The anxious, greedy, and reckless are filtered out; those who can stand firm rely on patience and rules.
I once followed an old senior who had failed countless times but managed to find his way.
He said, “A contract is not an ATM; it’s a path that screens people.”
At that time, I didn’t understand until I stepped into a pit and truly realized.
He gave me a set of methods, and I modified them for half a year before my account slowly stabilized.
1. Take profits as soon as you have them.
Don’t always stare at the ceiling; what you can take is your confidence.
2. The greater the volatility, the slower the actions should be.
The more frightening the market, the deeper the pit is often.
3. If you don’t understand, don’t act.
Ambiguous structures are mostly well-laid traps.
4. Lighten the leverage a bit.
What shorts out easily is emotion, not distance.
5. One or two trades a day is enough.
The more you do, it’s not bravery, but it throws off your rhythm.
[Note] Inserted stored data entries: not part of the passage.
Lemma plan_as_requested t p :
  runs (plan svc request) t (Ok p) ->
  validate request = Ok tt /\ Forall as_requested (pl_candidates p).
Proof.
  unfold plan. intros H. destruct (validate request) as [[]|]; [|by runs_solve]. split; [done|].
  repeat runs_step. apply duplicates_as_requested.
  eapply refuse_unproven_as_requested; [|done]. by eapply inspected_all.
Qed.
End plan.

(** ** Planning and reporting remove nothing *)

Section inert_service.
Context (svc : Service).

Lemma inspect_candidate_inert r ic : inert (inspect_candidate svc r ic).
Proof.
  unfold inspect_candidate, observe_resource, observe_worktree, observe_existing_worktree,
    observe_recovered, inspect_local_branch, inspect_remote_branch, inspect_pull_request,
    inspect_merge_reachability, candidate_liveness. inert_solve.
Qed.
Lemma inspect_all_inert ic l : inert (inspect_all svc ic l).
Proof.
  pose proof inspect_candidate_inert. induction l; cbn [inspect_all]; inert_solve; auto.
Qed.
Lemma refuse_all_inert b l : inert (refuse_all_unproven b l).
Proof.
  induction l; cbn [refuse_all_unproven]; [exact I|].
  unfold refuse_unproven_absent_remote, has_prior_remote_deletion_proof. inert_solve; auto.
Qed.
Lemma plan_inert request : inert (plan svc request).
Proof.
  pose proof inspect_all_inert. pose proof refuse_all_inert.
  unfold plan, observe_repository, observe_target. inert_solve; auto.
Qed.
Lemma any_generated_inert l : inert (any_generated_config l).
Proof. induction l; cbn [any_generated_config]; inert_solve; auto. Qed.
Lemma dry_run_entries_inert l : inert (dry_run_entries l).
Proof.
  pose proof any_generated_inert. induction l; cbn [dry_run_entries]; unfold dry_run_candidate;
    inert_solve; auto.
Qed.
Lemma dry_run_receipt_inert p : inert (dry_run_receipt p).
Proof. pose proof dry_run_entries_inert. unfold dry_run_receipt. inert_solve; auto. Qed.
Lemma reconcile_inert l : inert (reconcile_entries l).
Proof. induction l; cbn [reconcile_entries]; unfold reconcile_entry; inert_solve; auto. Qed.
Lemma resume_or_create_inert p t n : inert (resume_or_create_receipt p t n).
Proof. pose proof reconcile_inert. unfold resume_or_create_receipt. inert_solve; auto. Qed.
End inert_service.

#[export] Hint Resolve plan_inert dry_run_receipt_inert resume_or_create_inert : inert.

(** ** The receipt has an entry for every candidate *)

Lemma reconcile_length l t l' : runs (reconcile_entries l) t l' -> length l' = length l.
Proof.
  revert t l'. induction l as [|e l IH]; intros t l' H; cbn [reconcile_entries] in H;
    repeat runs_step; [done|]. cbn. f_equal. by eapply IH.
Qed.

Lemma resumed_length p target n t r :
  runs (resume_or_create_receipt p target n) t (Ok r) ->
  length (pl_candidates p) <= length (rc_entries r).
Proof.
  unfold resume_or_create_receipt. intros H. runs_step. runs_step; repeat runs_step.
  - match goal with H : runs (reconcile_entries _) _ _ |- _ => apply reconcile_length in H as E end.
    cbn. rewrite E. cbn. rewrite length_app, length_map. lia.
  - cbn. by rewrite length_map.
Qed.

(** ** Applying *)

Section apply.
Context (svc : Service) (request : CleanupRequest).

(** A removal of a candidate of the plan. *)
Definition permitted_of (l : list CleanupCandidate) (past : trace) (e : event reply) : Prop :=
  destructive (projT1 e) = true ->
  exists i c, l !! i = Some c /\ is_cleanable (cn_decision c) = true
    /\ journalled c i past (projT1 e) /\ authority svc c past (projT1 e).

Lemma permitted_of_inert l past e : inert_call (projT1 e) = true -> permitted_of l past e.
Proof. intros H Hd. unfold inert_call in H. by rewrite Hd in H. Qed.

Lemma plan_candidate_of l i c past s n :
  l !! i = Some c -> as_requested request c -> i < n -> length (rc_entries s) = n ->
  always (permitted_of l) past (plan_candidate svc c i s) (fun _ sa => length (rc_entries sa.1) = n).
Proof.
  intros Hi (_ & _ & _ & _ & Hp) Hn Hl. destruct (is_cleanable (cn_decision c)) eqn:Hc.
  - eapply always_strengthen, plan_candidate_step; try done.
    intros past' e He Hd. exists i, c. destruct (He Hd). by split_and!.
  - unfold plan_candidate. rewrite Hc. cbn. by rewrite length_insert.
Qed.

Lemma execute_candidates_of l rest i past s n :
  (forall j, rest !! j = l !! (i + j)) -> Forall (as_requested request) rest ->
  i + length rest <= n -> length (rc_entries s) = n ->
  always (permitted_of l) past (execute_candidates svc i rest s) (fun _ _ => True).
Proof.
  revert i past s. induction rest as [|c rest IH]; intros i past s Hrest Hall Hn Hl; [done|].
  cbn [execute_candidates]. apply Forall_cons in Hall as [Hc Hall]. apply always_sbind_ok.
  eapply always_mono, (plan_candidate_of l i c past s n); try done.
  - intros past' [s' [[]|err]] Hl'; [|done]. apply IH; try done.
    + intros j. rewrite Nat.add_succ_comm. exact (Hrest (S j)).
    + cbn in Hn. lia.
  - rewrite <- (Nat.add_0_r i). by rewrite <- Hrest.
  - cbn in Hn. lia.
Qed.
(** The same file content under the same inode; the change time moves with a
    rename. *)
Definition same_quarantined_inode (a b : NativeGitLockSnapshot) : bool :=
  (nl_device a =? nl_device b)%Z && (nl_inode a =? nl_inode b)%Z && (nl_size a =? nl_size b)%Z
  && (nl_modified_seconds a =? nl_modified_seconds b)%Z
  && (nl_modified_nanoseconds a =? nl_modified_nanoseconds b)%Z
  && String.eqb (nl_contents_sha256 a) (nl_contents_sha256 b).

Record GitFileFingerprint := {
  gf_device : Z;
  gf_inode : Z;
  gf_size : Z;
  gf_modified_seconds : Z;
  gf_modified_nanoseconds : Z;
  gf_changed_seconds : Z;
  gf_changed_nanoseconds : Z;
  gf_contents_sha256 : string
}.
#[export] Instance GitFileFingerprint_eq_dec : EqDecision GitFileFingerprint.
Proof. solve_decision. Defined.
Definition fingerprint_fields (s : GitFileFingerprint) : list (string * json) :=
  [("device", JNum (gf_device s)); ("inode", JNum (gf_inode s)); ("size", JNum (gf_size s));
   ("modified_seconds", JNum (gf_modified_seconds s));
   ("modified_nanoseconds", JNum (gf_modified_nanoseconds s));
   ("changed_seconds", JNum (gf_changed_seconds s));
   ("changed_nanoseconds", JNum (gf_changed_nanoseconds s));
   ("contents_sha256", JStr (gf_contents_sha256 s))].
Definition fingerprint_json (s : GitFileFingerprint) : json := jobj (fingerprint_fields s).
Definition fingerprint_of_json (j : json) : option GitFileFingerprint :=
  match fields file_names j with
  | Some [dev; ino; len; ms; mn; cs; cn; sha] =>
      dev ← as_u64 dev; ino ← as_u64 ino; len ← as_u64 len;
      ms ← as_i64 ms; mn ← as_i64 mn; cs ← as_i64 cs; cn ← as_i64 cn; sha ← as_str sha;
      Some {| gf_device := dev; gf_inode := ino; gf_size := len; gf_modified_seconds := ms;
              gf_modified_nanoseconds := mn; gf_changed_seconds := cs;
              gf_changed_nanoseconds := cn; gf_contents_sha256 := sha |}
  | _ => None
  end.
6. Write down all operations.
Why you enter, why you exit; as you write, the problems become clear.
7. If you feel anxious, reduce your position first.
A lighter position allows clearer judgment; a heavier position leads to mistakes.
8. Don’t fantasize about bottom fishing and top picking.
Eat well in the middle segment; it’s comfortable and stable.
9. Let go of the previous emotions.
Earning easily can lead to drifting, losing easily can lead to gambling. If your mind is unstable, no amount of skill will help.
10. Always keep some bullets.
The market never lacks opportunities; what’s lacking is the capital to survive.
That senior often said:
“In contracts, those who live long can go far.”
If you can adhere to these ten rules, you have already surpassed most people.